*** ENTRIES SUPPLIED
(** X20. Two executions of one tool started in the same millisecond get
    the same id, and the second takes the map entry of the first. An abort
    then reaches only the second controller: the first execution, still
    before its MCP call, goes on and makes the call on the aborted turn. *)
Theorem colliding_ids_lose_cancellation (opts : BuildToolsOptions) (tl : Tool)
    (now : N) (p1 p2 : json) (t : Turn) :
  abortSignal_aborted t = false ->
  (forall id j, activeToolExecutions t !! id = Some j -> j < length (executions t)) ->
  let n := length (executions t) in
  let sp := deepSanitizeParams (rename_args opts tl p1) (Some (toolSchema tl)) None in
  checkToolConfirmation (name tl) sp = Resolved None ->
  let t' := run opts t [Execute tl now p1 true; Execute tl now p2 true; Abort;
                        Resume n Continue] in
  abortSignal_aborted t' = true
  /\ mcp_calls t' = mcp_calls t ++ [(n, name tl, sp)].
Proof.
  intros Ha Hreg n sp Hcheck t'. subst t' n. unfold run. cbn [fold_left step].
  rewrite (execute_cases opts tl now p1 true t), Ha.
  rewrite execute_cases. cbn [abortSignal_aborted activeToolExecutions executions
                              mcp_calls args_edited].
  fold sp. rewrite Hcheck.
  set (id := name tl ++ lit "-" ++ decimal now).
  set (e1 := started tl now (Suspended (AwaitCheckToolConfirmation (Resolved None) sp))).
  set (e2 := started tl now _).
  unfold abort. cbn [abortSignal_aborted activeToolExecutions executions
                     mcp_calls args_edited].
  set (m := <[id := length (executions t ++ [e1])]> _).
  set (l := map_fold _ _ m).
  assert (l !! length (executions t) = Some e1) as Hl.
  { subst l. rewrite abort_loop_untouched.
    - rewrite lookup_app_l by (rewrite length_app; simpl; lia).
      by apply list_lookup_middle.
    - intros k Hk. subst m. apply lookup_insert_Some in Hk as [[_ Hk]|[Hne Hk]].
      + rewrite length_app in Hk. simpl in Hk. lia.
      + apply lookup_insert_Some in Hk as [[Heq _]|[_ Hk]]; [done|].
        apply Hreg in Hk. lia. }
  unfold resume. cbn [executions]. rewrite Hl. cbn [status e1 started].
  unfold dispatch. cbn [controller_aborted e1 started].
  by split.
Qed.

Lemma colliding_ids_lose_cancellation_witness :
  let sp := deepSanitizeParams (rename_args gpt search_servers (JObj []))
              (Some (toolSchema search_servers)) None in
  let t' := run gpt start [Execute search_servers 1762150000000 (JObj []) true;
                           Execute search_servers 1762150000000 (JObj []) true; Abort;
                           Resume 0 Continue] in
  abortSignal_aborted t' = true
  /\ mcp_calls t' = [(0, name search_servers, sp)].
Proof.
  apply (colliding_ids_lose_cancellation gpt search_servers 1762150000000
           (JObj []) (JObj []) start).
  - reflexivity.
  - intros id j H. simpl in H. by rewrite lookup_empty in H.
  - reflexivity.
Defined.

(** X21. The ChatGPT workaround of [execute]: for [call_tool] under a
    ChatGPT model, parameters with a truthy [args] and no truthy
    [arguments] get [args] renamed to [arguments], every other field
    staying as it is; for any other tool or model the parameters are not
    touched. *)
Theorem rename_args_moves_args (opts : BuildToolsOptions) (tl : Tool) :
  (forall es a,
     name tl = lit "call_tool" ->
     isChatGPTModel (modelId opts) = true ->
     obj_get es (lit "args") = Some a ->
     truthy a = true ->
     opt_truthy (obj_get es (lit "arguments")) = false ->
     exists es', rename_args opts tl (JObj es) = JObj es'
       /\ obj_get es' (lit "arguments") = Some a
       /\ obj_get es' (lit "args") = None
       /\ forall k, k <> lit "args" -> k <> lit "arguments" ->
            obj_get es' k = obj_get es k)
  /\ forall params,
       name tl <> lit "call_tool" \/ isChatGPTModel (modelId opts) = false ->
       rename_args opts tl params = params.
Proof.
  split.
  - intros es a Hn Hm Ha Ht Hnone. unfold rename_args.
    rewrite Hn, str_eqb_refl, Hm. cbn [opt_get andb].
    rewrite !js_read_obj, Ha. cbn [opt_truthy]. rewrite Ht, Hnone. cbn [negb andb].
    eexists. split; [done|]. split; [apply obj_get_set_eq|]. split.
    + rewrite obj_get_set_ne by done. apply obj_get_del_eq.
    + intros k H1 H2. rewrite obj_get_set_ne by done. by rewrite obj_get_del_ne.
  - intros params [Hn|Hm]; unfold rename_args.
    + by apply str_eqb_neq in Hn as ->.
    + rewrite Hm. by rewrite andb_false_r.
Qed.

Lemma rename_args_moves_args_witness :
  let call_tool := {| name := lit "call_tool"; inputSchema := None |} in
  let es := [(lit "tool_name", JStr (lit "search"));
             (lit "args", JObj [(lit "q", JStr (lit "cats"))])] in
  exists es', rename_args gpt call_tool (JObj es) = JObj es'
    /\ obj_get es' (lit "arguments") = Some (JObj [(lit "q", JStr (lit "cats"))])
    /\ obj_get es' (lit "args") = None
    /\ forall k, k <> lit "args" -> k <> lit "arguments" ->
         obj_get es' k = obj_get es k.
Proof.
  intros call_tool es.
  apply (proj1 (rename_args_moves_args gpt call_tool) es
           (JObj [(lit "q", JStr (lit "cats"))])); reflexivity.
Defined.

End CollisionFacts.

Module RefFacts.

Import EntryFacts.

Lemma ref_name_nonempty ref defName : ref_name ref = Some defName -> ref <> [].
Proof. by intros H ->. Qed.

Lemma same_entries (l : list (jsstring * json)) :
  map (fun kv => (kv.1, if defs_key kv.1 then kv.2 else kv.2)) l = l.
Proof.
  induction l as [|[k v] l IH]; simpl; [done|]. rewrite IH. by destruct (defs_key k).
Qed.

Lemma sublist_sum {A} (f : A -> nat) (l1 l2 : list A) :
  sublist l1 l2 -> list_sum (map f l1) <= list_sum (map f l2).
Proof. induction 1; simpl; lia. Qed.

Lemma sublist_forallb {A} (f : A -> bool) (l1 l2 : list A) :
  sublist l1 l2 -> forallb f l2 = true -> forallb f l1 = true.
Proof.
  intros Hs. rewrite !forallb_forall. intros H x Hx%list_elem_of_In.
  apply H, list_elem_of_In. by eapply elem_of_sublist.
Qed.

Section facts.
Variable inherited : json -> jsstring -> bool.

Lemma resolve_entries_mono (f g : json -> option json -> option json) :
  (forall s d r, f s d = Some r -> g s d = Some r) ->
  forall defs l acc r,
    resolve_entries f defs l acc = Some r -> resolve_entries g defs l acc = Some r.
Proof.
  intros H defs l. induction l as [|[k v] l IH]; intros acc r; simpl; [done|].
  destruct (_ || _); [apply IH|].
  intros (x & Hx & Hr)%bind_Some. rewrite (H _ _ _ Hx). simpl. by apply IH.
Qed.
******
=== WORK TO BE COMPLETED ===
Would you print all of the records exactly as they were given?

=== RESULT OF THE TASK ===
(** X20. Two executions of one tool started in the same millisecond get
    the same id, and the second takes the map entry of the first. An abort
    then reaches only the second controller: the first execution, still
    before its MCP call, goes on and makes the call on the aborted turn. *)
Theorem colliding_ids_lose_cancellation (opts : BuildToolsOptions) (tl : Tool)
    (now : N) (p1 p2 : json) (t : Turn) :
  abortSignal_aborted t = false ->
  (forall id j, activeToolExecutions t !! id = Some j -> j < length (executions t)) ->
  let n := length (executions t) in
  let sp := deepSanitizeParams (rename_args opts tl p1) (Some (toolSchema tl)) None in
  checkToolConfirmation (name tl) sp = Resolved None ->
  let t' := run opts t [Execute tl now p1 true; Execute tl now p2 true; Abort;
                        Resume n Continue] in
  abortSignal_aborted t' = true
  /\ mcp_calls t' = mcp_calls t ++ [(n, name tl, sp)].
Proof.
  intros Ha Hreg n sp Hcheck t'. subst t' n. unfold run. cbn [fold_left step].
  rewrite (execute_cases opts tl now p1 true t), Ha.
  rewrite execute_cases. cbn [abortSignal_aborted activeToolExecutions executions
                              mcp_calls args_edited].
  fold sp. rewrite Hcheck.
  set (id := name tl ++ lit "-" ++ decimal now).
  set (e1 := started tl now (Suspended (AwaitCheckToolConfirmation (Resolved None) sp))).
  set (e2 := started tl now _).
  unfold abort. cbn [abortSignal_aborted activeToolExecutions executions
                     mcp_calls args_edited].
  set (m := <[id := length (executions t ++ [e1])]> _).
  set (l := map_fold _ _ m).
  assert (l !! length (executions t) = Some e1) as Hl.
  { subst l. rewrite abort_loop_untouched.
    - rewrite lookup_app_l by (rewrite length_app; simpl; lia).
      by apply list_lookup_middle.
    - intros k Hk. subst m. apply lookup_insert_Some in Hk as [[_ Hk]|[Hne Hk]].
      + rewrite length_app in Hk. simpl in Hk. lia.
      + apply lookup_insert_Some in Hk as [[Heq _]|[_ Hk]]; [done|].
        apply Hreg in Hk. lia. }
  unfold resume. cbn [executions]. rewrite Hl. cbn [status e1 started].
  unfold dispatch. cbn [controller_aborted e1 started].
  by split.
Qed.

Lemma colliding_ids_lose_cancellation_witness :
  let sp := deepSanitizeParams (rename_args gpt search_servers (JObj []))
              (Some (toolSchema search_servers)) None in
  let t' := run gpt start [Execute search_servers 1762150000000 (JObj []) true;
                           Execute search_servers 1762150000000 (JObj []) true; Abort;
                           Resume 0 Continue] in
  abortSignal_aborted t' = true
  /\ mcp_calls t' = [(0, name search_servers, sp)].
Proof.
  apply (colliding_ids_lose_cancellation gpt search_servers 1762150000000
           (JObj []) (JObj []) start).
  - reflexivity.
  - intros id j H. simpl in H. by rewrite lookup_empty in H.
  - reflexivity.
Defined.

(** X21. The ChatGPT workaround of [execute]: for [call_tool] under a
    ChatGPT model, parameters with a truthy [args] and no truthy
    [arguments] get [args] renamed to [arguments], every other field
    staying as it is; for any other tool or model the parameters are not
    touched. *)
Theorem rename_args_moves_args (opts : BuildToolsOptions) (tl : Tool) :
  (forall es a,
     name tl = lit "call_tool" ->
     isChatGPTModel (modelId opts) = true ->
     obj_get es (lit "args") = Some a ->
     truthy a = true ->
     opt_truthy (obj_get es (lit "arguments")) = false ->
     exists es', rename_args opts tl (JObj es) = JObj es'
       /\ obj_get es' (lit "arguments") = Some a
       /\ obj_get es' (lit "args") = None
       /\ forall k, k <> lit "args" -> k <> lit "arguments" ->
            obj_get es' k = obj_get es k)
  /\ forall params,
       name tl <> lit "call_tool" \/ isChatGPTModel (modelId opts) = false ->
       rename_args opts tl params = params.
Proof.
  split.
  - intros es a Hn Hm Ha Ht Hnone. unfold rename_args.
    rewrite Hn, str_eqb_refl, Hm. cbn [opt_get andb].
    rewrite !js_read_obj, Ha. cbn [opt_truthy]. rewrite Ht, Hnone. cbn [negb andb].
    eexists. split; [done|]. split; [apply obj_get_set_eq|]. split.
    + rewrite obj_get_set_ne by done. apply obj_get_del_eq.
    + intros k H1 H2. rewrite obj_get_set_ne by done. by rewrite obj_get_del_ne.
  - intros params [Hn|Hm]; unfold rename_args.
    + by apply str_eqb_neq in Hn as ->.
    + rewrite Hm. by rewrite andb_false_r.
Qed.

Lemma rename_args_moves_args_witness :
  let call_tool := {| name := lit "call_tool"; inputSchema := None |} in
  let es := [(lit "tool_name", JStr (lit "search"));
             (lit "args", JObj [(lit "q", JStr (lit "cats"))])] in
  exists es', rename_args gpt call_tool (JObj es) = JObj es'
    /\ obj_get es' (lit "arguments") = Some (JObj [(lit "q", JStr (lit "cats"))])
    /\ obj_get es' (lit "args") = None
    /\ forall k, k <> lit "args" -> k <> lit "arguments" ->
         obj_get es' k = obj_get es k.
Proof.
  intros call_tool es.
  apply (proj1 (rename_args_moves_args gpt call_tool) es
           (JObj [(lit "q", JStr (lit "cats"))])); reflexivity.
Defined.

End CollisionFacts.

Module RefFacts.

Import EntryFacts.

Lemma ref_name_nonempty ref defName : ref_name ref = Some defName -> ref <> [].
Proof. by intros H ->. Qed.

Lemma same_entries (l : list (jsstring * json)) :
  map (fun kv => (kv.1, if defs_key kv.1 then kv.2 else kv.2)) l = l.
Proof.
  induction l as [|[k v] l IH]; simpl; [done|]. rewrite IH. by destruct (defs_key k).
Qed.

Lemma sublist_sum {A} (f : A -> nat) (l1 l2 : list A) :
  sublist l1 l2 -> list_sum (map f l1) <= list_sum (map f l2).
Proof. induction 1; simpl; lia. Qed.

Lemma sublist_forallb {A} (f : A -> bool) (l1 l2 : list A) :
  sublist l1 l2 -> forallb f l2 = true -> forallb f l1 = true.
Proof.
  intros Hs. rewrite !forallb_forall. intros H x Hx%list_elem_of_In.
  apply H, list_elem_of_In. by eapply elem_of_sublist.
Qed.

Section facts.
Variable inherited : json -> jsstring -> bool.

Lemma resolve_entries_mono (f g : json -> option json -> option json) :
  (forall s d r, f s d = Some r -> g s d = Some r) ->
  forall defs l acc r,
    resolve_entries f defs l acc = Some r -> resolve_entries g defs l acc = Some r.
Proof.
  intros H defs l. induction l as [|[k v] l IH]; intros acc r; simpl; [done|].
  destruct (_ || _); [apply IH|].
  intros (x & Hx & Hr)%bind_Some. rewrite (H _ _ _ Hx). simpl. by apply IH.
Qed.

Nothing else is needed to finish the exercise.